### Exercise directions:
Your task is to copy the stretch of lines in the records below that begins with the line containing "lift (raise_if (is_empty" and ends with the line containing "(** The value of [get(...).reveal()]. *)", exactly as written, with nothing added.

Recorded information START

(* ===== verification/Access.v ===== *)
(** * Principals and credentials ([apps/api/.../auth], [apps/api/.../secrets])

    Authentication of a principal, the credential vault, the entitlement cache and the redaction of
    headers.  The cipher is the port [AEAD] of [Commitment]; nonces are arguments. *)

From S2P Require Import Prelude Sort PyStr PyText Bytes PyJson Csv Commitment.
From Stdlib Require Import Ascii Strings.Byte.
From Stdlib Require String.

(** ** Authentication ([auth/__init__.py]) *)

Record Principal := mk_principal { pr_principal_id : string; pr_display_name : string; pr_hosted : bool }.
Definition Principal_post_init (p : Principal) : result Principal :=
  let! _ := raise_if (is_empty (pr_principal_id p) || is_empty (pr_display_name p)) ValueError in Ok p.

(** The boundary: headers to a principal. *)
Class Authenticator (A : Type) := { authenticate : A -> gmap string string -> result Principal }.

Record LocalAuthenticator := mk_local { la_principal_id : string; la_display_name : string }.
Definition local_authenticate (a : LocalAuthenticator) (headers : gmap string string) : result Principal :=
  Principal_post_init (mk_principal (la_principal_id a) (la_display_name a) false).

Record TrustedHeaderAuthenticator := mk_trusted { ta_principal_header : string; ta_display_header : string }.
Definition trusted_authenticate (a : TrustedHeaderAuthenticator) (headers : gmap string string) : result Principal :=
  let principal_id := py_strip (default "" (headers !! ta_principal_header a)) in
  let display_name := py_strip (default "" (headers !! ta_display_header a)) in
  let! _ := raise_if (is_empty principal_id || is_empty display_name) AuthenticationError in
  let! _ := raise_if (has_control principal_id) AuthenticationError in
  Principal_post_init (mk_principal principal_id display_name true).

#[export] Instance local_authenticator : Authenticator LocalAuthenticator := {| authenticate := local_authenticate |}.
#[export] Instance trusted_authenticator : Authenticator TrustedHeaderAuthenticator := {| authenticate := trusted_authenticate |}.

(** ** The vault ([secrets/__init__.py]) *)

Abbreviation Identity := (string * string * string)%type.

Record CredentialMetadata := mk_credential { cd_principal_id : string; cd_provider : string; cd_name : string }.
Record EncryptedCredential := mk_encrypted { ec_metadata : CredentialMetadata; ec_nonce : bytes; ec_ciphertext : bytes }.
Abbreviation Vault := (gmap Identity EncryptedCredential).

Definition CredentialVault_init (master_key : bytes) : result Vault :=
  let! _ := raise_if (negb (length master_key =? 32)%nat) ValueError in Ok ∅.

Definition identity (principal_id provider name : string) : result Identity :=
  let id := (py_strip principal_id, py_lower (py_strip provider), py_strip name) in
  let! _ := raise_if (is_empty (fst (fst id)) || is_empty (snd (fst id)) || is_empty (snd id)) ValueError in
  Ok id.

Definition nul : string := String "000" EmptyString.
Definition vault_aad (id : Identity) : bytes := utf8 (fst (fst id) +:+ nul +:+ snd (fst id) +:+ nul +:+ snd id).
Definition metadata_of (id : Identity) : CredentialMetadata := mk_credential (fst (fst id)) (snd (fst id)) (snd id).

Section Vault.
Context `{Ae : AEAD} (master_key : bytes).

Definition vault_put (nonce : bytes) (principal_id provider name secret : string) : ST Vault CredentialMetadata :=
  id <- lift (identity principal_id provider name) ;;
  lift (raise_if (is_empty secret) ValueError) ;;;
  let ciphertext := aead_encrypt master_key nonce (utf8 secret) (vault_aad id) in
  (fun v => (Ok (metadata_of id), <[id := mk_encrypted (metadata_of id) nonce ciphertext]> v)).

(** The value of [get(...).reveal()]. *)
Definition vault_get (principal_id provider name : string) : ST Vault string :=
  id <- lift (identity principal_id provider name) ;;
  record <- (fun v : Vault => (of_option CredentialNotFound (v !! id), v)) ;;
  lift (let! plaintext := aead_decrypt master_key (ec_nonce record) (ec_ciphertext record) (vault_aad id) in utf8_decode plaintext).

Definition vault_delete (principal_id provider name : string) : ST Vault unit :=
  id <- lift (identity principal_id provider name) ;;
  (fun v : Vault => (match v !! id with None => Raise CredentialNotFound | Some _ => Ok tt end, delete id v)).

Definition list_metadata (principal_id : string) (v : Vault) : list CredentialMetadata :=
  py_sorted (fun m => (cd_provider m, cd_name m))
    (map (fun p => ec_metadata (snd p)) (List.filter (fun p => String.eqb (fst (fst (fst p))) principal_id) (map_to_list v))).

(** The calls that change a vault. *)
Inductive VaultCall :=
| Put (nonce : bytes) (principal_id provider name secret : string)
| Delete (principal_id provider name : string).
Definition call_principal (c : VaultCall) : string := match c with Put _ p _ _ _ => p | Delete p _ _ => p end.
Definition vault_call (c : VaultCall) (v : Vault) : Vault :=
  match c with
  | Put nonce p pr n secret => snd (vault_put nonce p pr n secret v)
  | Delete p pr n => snd (vault_delete p pr n v)
  end.
Definition vault_run (calls : list VaultCall) (v : Vault) : Vault := fold_left (fun v c => vault_call c v) calls v.
End Vault.

(** *** Entitlements *)

Record Entitlement := mk_entitlement { en_principal_id : string; en_provider : string; en_feed : string; en_capabilities : list string }.
Abbreviation EntitlementCache := (gmap Identity Entitlement).
Definition cache_put (e : Entitlement) (c : EntitlementCache) : EntitlementCache :=
  <[(en_principal_id e, py_lower (en_provider e), en_feed e) := e]> c.
Definition cache_get (principal_id provider feed : string) (c : EntitlementCache) : option Entitlement :=
  c !! (principal_id, py_lower provider, feed).
Definition clear_principal (principal_id : string) (c : EntitlementCache) : EntitlementCache :=
  filter (fun p => fst (fst (fst p)) <> principal_id) c.

(** *** Headers *)

Definition SENSITIVE_HEADERS : list string :=
  ["authorization"; "cookie"; "proxy-authorization"; "set-cookie"; "x-api-key"; "x-auth-token"].
Definition is_sensitive (key : string) : bool := existsb (String.eqb (py_lower key)) SENSITIVE_HEADERS.
Definition redact_headers (headers : list (string * string)) : list (string * string) :=
  map (fun p => (fst p, if is_sensitive (fst p) then "<redacted>" else snd p)) headers.

(** ** Text survives its encoding *)

Lemma utf8_decode_char c rest : utf8_decode (utf8_char c ++ rest) = let! t := utf8_decode rest in Ok (String c t).
Proof. destruct c as [[] [] [] [] [] [] [] []]; reflexivity. Qed.

Lemma utf8_decode_utf8 s : utf8_decode (utf8 s) = Ok s.
Proof. induction s as [|c s IH]; [done|]. cbn [utf8]. by rewrite utf8_decode_char, IH. Qed.

(** ** Principals *)

(** An authenticated principal has both names, and a hosted one an identifier without control characters. *)
Lemma trusted_sound a headers p :
  trusted_authenticate a headers = Ok p ->
  pr_principal_id p <> EmptyString /\ pr_display_name p <> EmptyString /\ has_control (pr_principal_id p) = false /\ pr_hosted p = true
  /\ exists raw, headers !! ta_principal_header a = Some raw /\ pr_principal_id p = py_strip raw.
Proof.
  unfold trusted_authenticate. intros H. apply rbind_Ok in H as (u1 & H1%raise_if_Ok & H). apply rbind_Ok in H as (u2 & H2%raise_if_Ok & H).
  apply rbind_Ok in H as (u3 & _ & H). apply Ok_inj in H as <-. bools. cbn [pr_principal_id pr_display_name pr_hosted]. split_and!; [| |done|done|].
  - intros E. by rewrite E in *.
  - intros E. by rewrite E in *.
  - destruct (headers !! ta_principal_header a) as [raw|]; [by exists raw|done].
Qed.

(** ** The vault as a map of secrets *)

Abbreviation Secrets := (gmap Identity string).

(** What a call does to the map: rejected calls do nothing. *)
Definition secrets_call (m : Secrets) (c : VaultCall) : Secrets :=
  match c with
  | Put _ p pr n secret => match identity p pr n with Ok id => if is_empty secret then m else <[id := secret]> m | Raise _ => m end
  | Delete p pr n => match identity p pr n with Ok id => delete id m | Raise _ => m end
  end.
Definition secrets_of (calls : list VaultCall) : Secrets := fold_left secrets_call calls ∅.
Definition secrets_get (p pr n : string) (m : Secrets) : result string :=
  let! id := identity p pr n in of_option CredentialNotFound (m !! id).

Lemma identity_principal p pr n id : identity p pr n = Ok id -> fst (fst id) = py_strip p.
Proof. unfold identity. intros H. apply rbind_Ok in H as (u & _ & H). apply Ok_inj in H as <-. done. Qed.

Section VaultFacts.
Context `{Ae : AEAD} `{!AEADLaws} (master_key : bytes).

(** A record holds the encryption of the secret under its own identity. *)
Definition holds (id : Identity) (secret : string) (r : EncryptedCredential) : Prop :=
  ec_metadata r = metadata_of id /\ ec_ciphertext r = aead_encrypt master_key (ec_nonce r) (utf8 secret) (vault_aad id).
Definition represents (m : Secrets) (v : Vault) : Prop := map_relation (fun id s r => holds id s r) (fun _ _ => False) (fun _ _ => False) m v.

Lemma represents_call m v c : represents m v -> represents (secrets_call m c) (vault_call master_key c v).
Proof.
  intros Hr. destruct c as [nonce p pr n secret|p pr n]; cbn [secrets_call vault_call].
  - unfold vault_put, sbind, lift. destruct (identity p pr n) as [id|e]; [|exact Hr]. destruct (is_empty secret); cbn [raise_if snd]; [exact Hr|].
    intros id'. destruct (decide (id' = id)) as [->|Hne]; [rewrite !lookup_insert_eq; by split|rewrite !lookup_insert_ne by done; apply Hr].
  - unfold vault_delete, sbind, lift. destruct (identity p pr n) as [id|e]; [|exact Hr]. cbn [snd].
    intros id'. destruct (decide (id' = id)) as [->|Hne]; [by rewrite !lookup_delete_eq|rewrite !lookup_delete_ne by done; apply Hr].
Qed.

Lemma represents_run calls : forall m v, represents m v -> represents (fold_left secrets_call calls m) (vault_run master_key calls v).
Proof.
  induction calls as [|c calls IH]; intros m v Hr; [exact Hr|]. cbn [fold_left]. unfold vault_run in *. cbn [fold_left]. apply IH. by apply represents_call.
Qed.

Lemma represents_get m v p pr n : represents m v -> vault_get master_key p pr n v = (secrets_get p pr n m, v).
Proof.
  intros Hr. unfold vault_get, secrets_get, sbind, lift. destruct (identity p pr n) as [id|e]; [|done]. cbn [rbind]. specialize (Hr id).
  destruct (m !! id) as [s|], (v !! id) as [r|]; cbn in Hr |- *; try done. destruct Hr as [_ ->]. by rewrite aead_roundtrip; cbn [rbind]; rewrite utf8_decode_utf8.
Qed.

(** The calls of a principal. *)
Definition own_call (p : string) (c : VaultCall) : bool := String.eqb (py_strip (call_principal c)) (py_strip p).

Lemma secrets_own p calls : forall m m',
  (forall id, fst (fst id) = py_strip p -> m !! id = m' !! id) ->
  forall id, fst (fst id) = py_strip p -> fold_left secrets_call calls m !! id = fold_left secrets_call (List.filter (own_call p) calls) m' !! id.
Proof.
  induction calls as [|c calls IH]; intros m m' Hm; [exact Hm|]. cbn [fold_left List.filter].
  destruct (own_call p c) eqn:Hc; cbn [fold_left]; apply IH; intros id Hid.
  - destruct c as [nonce q pr n secret|q pr n]; cbn [secrets_call]; destruct (identity q pr n) as [id'|] eqn:Ei; try by apply Hm.
    + destruct (is_empty secret); [by apply Hm|]. destruct (decide (id = id')) as [->|Hne]; [by rewrite !lookup_insert_eq|].
      rewrite !lookup_insert_ne by done. by apply Hm.
    + destruct (decide (id = id')) as [->|Hne]; [by rewrite !lookup_delete_eq|]. rewrite !lookup_delete_ne by done. by apply Hm.
  - rewrite <- Hm by done. unfold own_call in Hc. apply String.eqb_neq in Hc.
    destruct c as [nonce q pr n secret|q pr n]; cbn [secrets_call call_principal] in *; destruct (identity q pr n) as [id'|] eqn:Ei; try done;
      apply identity_principal in Ei.
    + destruct (is_empty secret); [done|]. apply lookup_insert_ne. congruence.
    + apply lookup_delete_ne. congruence.
Qed.

(** C35. Credentials are kept, and kept apart.  After any calls of any principals, reading a credential gives
    exactly what a plain map gives that only the calls of the same principal have built: the latest secret
    stored under the same (normalized) identity and not deleted since, or [CredentialNotFound]; reading
    changes nothing. *)
Theorem vault_tenant_scoped calls p pr n :
  let v := vault_run master_key calls ∅ in
  vault_get master_key p pr n v = (secrets_get p pr n (secrets_of (List.filter (own_call p) calls)), v).
Proof.
  intros v. assert (represents (secrets_of calls) v) as Hr by (apply represents_run; intros id; by rewrite !lookup_empty).
  rewrite (represents_get _ _ p pr n Hr). f_equal. unfold secrets_get. destruct (identity p pr n) as [id|] eqn:Ei; [|done]. cbn [rbind]. f_equal.
  apply secrets_own; [done|]. by apply (identity_principal p pr n).
Qed.

(** The listing of a principal shows the identities it has stored, and no other's. *)
Lemma list_metadata_own calls p m :
  m ∈ list_metadata p (vault_run master_key calls ∅) <->
  exists id, fst (fst id) = p /\ m = metadata_of id /\ is_Some (secrets_of calls !! id).
Proof.
  assert (represents (secrets_of calls) (vault_run master_key calls ∅)) as Hr by (apply represents_run; intros id; by rewrite !lookup_empty).
  unfold list_metadata. rewrite py_sorted_perm, elem_of_mapl. split.
  - intros ([id r] & -> & Hin). apply elem_of_filterb in Hin as [Hin Hp]. apply elem_of_map_to_list in Hin. apply String.eqb_eq in Hp.
    specialize (Hr id). rewrite Hin in Hr. destruct (secrets_of calls !! id) as [s|] eqn:Es; [|done]. cbn in Hr. destruct Hr as [Em _]. exists id. split_and!; [exact Hp|exact Em|by exists s].
  - intros (id & Hp & -> & s & Hs). specialize (Hr id). rewrite Hs in Hr. destruct (vault_run master_key calls ∅ !! id) as [r|] eqn:Er; [|done].
    cbn in Hr. destruct Hr as [Em _]. exists (id, r). split; [done|]. apply elem_of_filterb. split; [by apply elem_of_map_to_list|]. by apply String.eqb_eq.
Qed.
End VaultFacts.

(** ** Entitlements and headers *)

(** Clearing a principal forgets that principal's entitlements only. *)
Lemma clear_principal_spec p q provider feed c :
  cache_get q provider feed (clear_principal p c) = if decide (q = p) then None else cache_get q provider feed c.
Proof.
  unfold cache_get, clear_principal. destruct (decide (q = p)) as [->|Hne].
  - apply map_lookup_filter_None. right. intros x _ Hx. by apply Hx.
  - destruct (c !! (q, py_lower provider, feed)) as [x|] eqn:E; [apply map_lookup_filter_Some; by split|apply map_lookup_filter_None; by left].
Qed.

(** What a log shows of a sensitive header does not depend on its value. *)
Lemma redact_headers_hides headers headers' :
  Forall2 (fun a b => fst a = fst b /\ (is_sensitive (fst a) = false -> snd a = snd b)) headers headers' ->
  redact_headers headers = redact_headers headers'.
Proof.
  unfold redact_headers. induction 1 as [|[k v] [k' v'] l l' [E H] _ IH]; [done|]. cbn [map fst snd] in *. subst k'. rewrite IH.
  destruct (is_sensitive k); [done|]. by rewrite H.
Qed.

(** ** A concrete vault *)

Module Demo.
Import Commitment.Demo.
Definition calls : list VaultCall :=
  [Put (be_bytes 12 1) " alice " "Tardis" "key" "s3cret"; Put (be_bytes 12 2) "bob" "tardis" "key" "other"; Delete "bob" "TARDIS" "key"].

Lemma vault_tenant_scoped_witness :
  vault_get key "alice" "tardis" "key" (vault_run key calls ∅) = (Ok "s3cret", vault_run key calls ∅)
  /\ fst (vault_get key "bob" "tardis" "key" (vault_run key calls ∅)) = Raise CredentialNotFound.
Proof.
  split.
  - etransitivity; [exact (vault_tenant_scoped key calls "alice" "tardis" "key")|]. reflexivity.
  - exact (f_equal fst (vault_tenant_scoped key calls "bob" "tardis" "key")).
Defined.
End Demo.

Recorded information END

### Expected answer:
  lift (raise_if (is_empty secret) ValueError) ;;;
  let ciphertext := aead_encrypt master_key nonce (utf8 secret) (vault_aad id) in
  (fun v => (Ok (metadata_of id), <[id := mk_encrypted (metadata_of id) nonce ciphertext]> v)).

(** The value of [get(...).reveal()]. *)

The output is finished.